Some of the lines below need repeating. Reproduce exactly those between the lines holding "over a list;" and "of whose entries are restart points. *)", inclusive.

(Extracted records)
[Start of Attachment]
(* ===== verification/IndexSpec.v ===== *)
(** The iterator over index blocks moves over the entries of an index like a cursor
    over a list; each of them shows the value that was encoded, in full or as the
    difference to the one before.  The search through a prefix index, in an index all
    of whose entries are restart points. *)
From S2P Require Import Prelude Bits Coding IoStatus Comparator DbFormat BlockBuilder BlockIter BlockSpec BlockSeek BlockCursor TableFormat PrefixIndex IndexIter.
From stdpp Require Import base numbers list strings sorting list_numbers.
From Stdlib Require Import ZArith Lia.
Local Open Scope Z_scope.

(** ** Entries without size of the value *)

Lemma DecodeKeyV4_at {S} (s : S) (data pre post : bytes) e p limit :
  item_ok e -> data = pre ++ header true e ++ post -> p = zlen pre ->
  p + zlen (header true e) <= limit -> 3 <= limit - p ->
  DecodeKeyV4 data p limit s = Ret (Some (p + zlen (header true e), (i_shared e, zlen (i_key e) - i_shared e))) s.
Proof.
  intros Hok Hd Hp Hlim H3. pose proof (item_ok_sizes e Hok) as (Ha & Hb & _).
  destruct (EncodeVarint32_cons _ Ha) as (x0 & l0 & E0 & H0). destruct (EncodeVarint32_cons _ Hb) as (x1 & l1 & E1 & H1).
  assert (header true e = EncodeVarint32 (i_shared e) ++ EncodeVarint32 (zlen (i_key e) - i_shared e)) as Hh
    by (unfold header; by rewrite app_nil_r).
  match goal with |- _ = ?r => set (res := r) end.
  unfold DecodeKeyV4. rewrite (proj2 (Z.ltb_ge _ 3)) by lia.
  assert (forall k, 0 <= k -> data !! Z.to_nat (p + k) = (header true e ++ post) !! Z.to_nat k) as Hk.
  { intros k Hk. rewrite Hd. by apply lookup_app_at. }
  pose proof (Hk 0 ltac:(lia)) as K0. rewrite Z.add_0_r in K0. rewrite K0, Hk, Hh, E0, E1 by lia.
  change (Z.to_nat 0) with 0%nat. change (Z.to_nat 1) with 1%nat.
  destruct (lookup_lt_is_Some_2 (((x0 :: l0) ++ x1 :: l1) ++ post) 1) as [y1 Y1]; [rewrite !length_app; cbn; lia|].
  rewrite Y1. cbn [the app lookup list_lookup]. unfold mbind, prog_bind, mret, prog_ret.
  pose proof (byte_val_range x0). pose proof (byte_val_range y1). destruct (_ <? 128) eqn:E.
  - apply Z.ltb_lt in E. apply lor_below_128 in E as [L0 L1]; [|lia..]. destruct (H0 L0) as [-> V0].
    cbn in Y1. injection Y1 as <-. destruct (H1 L1) as [-> V1]. subst res. by rewrite Hh, E0, E1, V0, V1.
  - rewrite Hh, zlen_app in Hlim. pose proof (zlen_EncodeVarint32 _ Ha). pose proof (zlen_EncodeVarint32 _ Hb).
    erewrite (get_varint32_at s data pre); [|rewrite Hd, Hh, <- !app_assoc; reflexivity|done|done|lia].
    erewrite (get_varint32_at s data (pre ++ EncodeVarint32 (i_shared e)));
      [|rewrite Hd, Hh, <- !app_assoc; reflexivity|by rewrite zlen_app, Hp|done|lia].
    subst res. rewrite Hh, zlen_app. do 3 f_equal. lia.
Qed.

Section Decoders.
Context {vd : bool} {data : bytes} {restarts : Z} {es : list item} {rs : list nat} (LO : layout vd data restarts es rs).
(** The values are not empty. *)
Context (Hval : forall i e, es !! i = Some e -> 1 <= zlen (i_value e)).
[End of Attachment]
- **Written reply**:
    over a list; each of them shows the value that was encoded, in full or as the
    difference to the one before.  The search through a prefix index, in an index all
    of whose entries are restart points. *)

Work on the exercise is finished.